De Kleine Winkler Prins

Winkler Prins (1949)

Gepubliceerd op 13-06-2020

Sumatra

betekenis & definitie

een der Grote Soenda-eilanden in Indonesië. 473.606 km2, 8.254.000 inw., Maleiers, verdeeld in: Atjehers, Bataks, Minangkabauers e.a. De Koebi’s vormen een primitief nomadenvolk.

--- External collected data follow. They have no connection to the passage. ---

(** * Menu projection and widget opening of the Theia browser front end

    A shallow embedding of
    [packages/core/src/browser/menu/browser-menu-plugin.ts]
    ([BrowserMainMenuFactory], [DynamicMenuWidget]) and of the
    [WidgetOpenHandler] that ships in the same unit.

    Conventions of the embedding:
    - a JavaScript array that is filled with [push] is a [list] that grows at
      its end; a fresh [[]] literal is [[]];
    - a method reads the collaborators it was injected with ([CommandRegistry],
      [KeybindingRegistry], [MenuModelRegistry]) in the state they have at the
      moment of the call: that state is the [World] argument;
    - a closure [() => this.commandRegistry.isVisible(command.id)] is kept as
      the command id it closes over and is run against the [World] of the
      moment it is called;
    - an exception thrown by a callee is [None] in the [option] monad. *)

From stdpp Require Import base option list strings gmap.
From Stdlib Require Import Lia.

Open Scope string_scope.
Open Scope nat_scope.
Open Scope list_scope.

(** ** The collaborators from [../../common] and [../keybinding] *)

Module Common.

(** Modelled from the spec: the [Command] of [../../common], which
    [CommandRegistry.getCommand] hands out; the unit reads its [id] and its
    [iconClass]. *)
Record Command := mkCommand {
  id : string;
  label : option string;
  iconClass : option string
}.

(** Modelled from the spec: what a command registration keeps under the id
    of the command. *)
Record CommandData := mkCommandData {
  data_label : option string;
  data_iconClass : option string
}.

(** Modelled from the spec: the command collaborator of [../../common] in the
    state it has at one instant, that is the registered commands and the
    answers to [isEnabled], [isVisible] and [isToggled]. A command that
    [getCommand] finds under an id carries that id. *)
Record CommandRegistry := mkCommandRegistry {
  registered : gmap string CommandData;
  enabledNow : string → bool;
  visibleNow : string → bool;
  toggledNow : string → bool
}.

Definition getCommand (r : CommandRegistry) (i : string) : option Command :=
  d ← registered r !! i; Some (mkCommand i (data_label d) (data_iconClass d)).

Definition isEnabled (r : CommandRegistry) (i : string) : bool := enabledNow r i.
Definition isVisible (r : CommandRegistry) (i : string) : bool := visibleNow r i.
Definition isToggled (r : CommandRegistry) (i : string) : bool := toggledNow r i.

(** Modelled from the spec: a [Keybinding] of [../keybinding], a command and
    the keystrokes bound to it. *)
Record Keybinding := mkKeybinding {
  command : string;
  keybinding : string
}.

(** Modelled from the spec: the keybinding collaborator, that is the
    bindings of a command in the order [getKeybindingsForCommand] returns
    them and the formatter [Keybinding.acceleratorFor]; both are arbitrary. *)
Record KeybindingRegistry := mkKeybindingRegistry {
  getKeybindingsForCommand : string → list Keybinding;
  acceleratorFor : Keybinding → list string
}.

(** Modelled from the spec: an [ActionMenuNode] of [../../common], read
    through [item.action.commandId] and [item.label]. *)
Record ActionMenuNode := mkActionMenuNode {
  action_commandId : string;
  action_label : string
}.

(** Modelled from the spec: the menu model of [../../common]. A node is an
    action or a composite; a composite has an optional label, says whether
    it is a submenu, and owns its children in order. *)
Inductive MenuNode : Type :=
| Action (a : ActionMenuNode)
| Composite (c : CompositeMenuNode)
with CompositeMenuNode : Type :=
| mkCompositeMenuNode (node_id : string) (node_label : option string)
    (node_isSubmenu : bool) (node_children : list MenuNode).

Definition children (c : CompositeMenuNode) : list MenuNode :=
  match c with mkCompositeMenuNode _ _ _ cs => cs end.

Definition isSubmenu (c : CompositeMenuNode) : bool :=
  match c with mkCompositeMenuNode _ _ s _ => s end.

Definition menu_label (c : CompositeMenuNode) : option string :=
  match c with mkCompositeMenuNode _ l _ _ => l end.

Definition MenuPath := list string.

Definition MAIN_MENU_BAR : MenuPath := ["menubar"].

(** Modelled from the spec: [MenuModelRegistry.getMenu], the composite found
    under a path. *)
Definition MenuModelRegistry := MenuPath → CompositeMenuNode.

End Common.

(** ** [@phosphor/commands] and [@phosphor/widgets], as far as the unit uses them

    Both are libraries the unit imports; what is kept of them is the part of
    their documented behaviour that the unit relies on. *)

Module Phosphor.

Meeste inw. zijn Islamieten. Bergachtig, 85 vulkanen, 1750 km lang, grootste breedte 400 km. Door heel S. loopt Boekit-Barisangebergte, ten W. daarvan smalle kuststrook, ten O. grote laagvlakte. Belangrijkste rivieren, alle O.-waarts lopend: Moesi, Batanghari, Indragiri, Ombilin. Landbouw: rijst (natte en droge velden), maïs, aardnoten; handelsgewassen: koffie (O.-kust, Padangse Boven- en Benedenlanden), peper (Atjeh, Lampongse districten), tabak en rubber (Deli), thee, katoen. Bosproducten: hout, hars, was. Delfstoffen: ijzer, goud, petroleum (Palembang, Djambi, O.-kust, Atjeh), steenkolen (Ombilin, Lematang).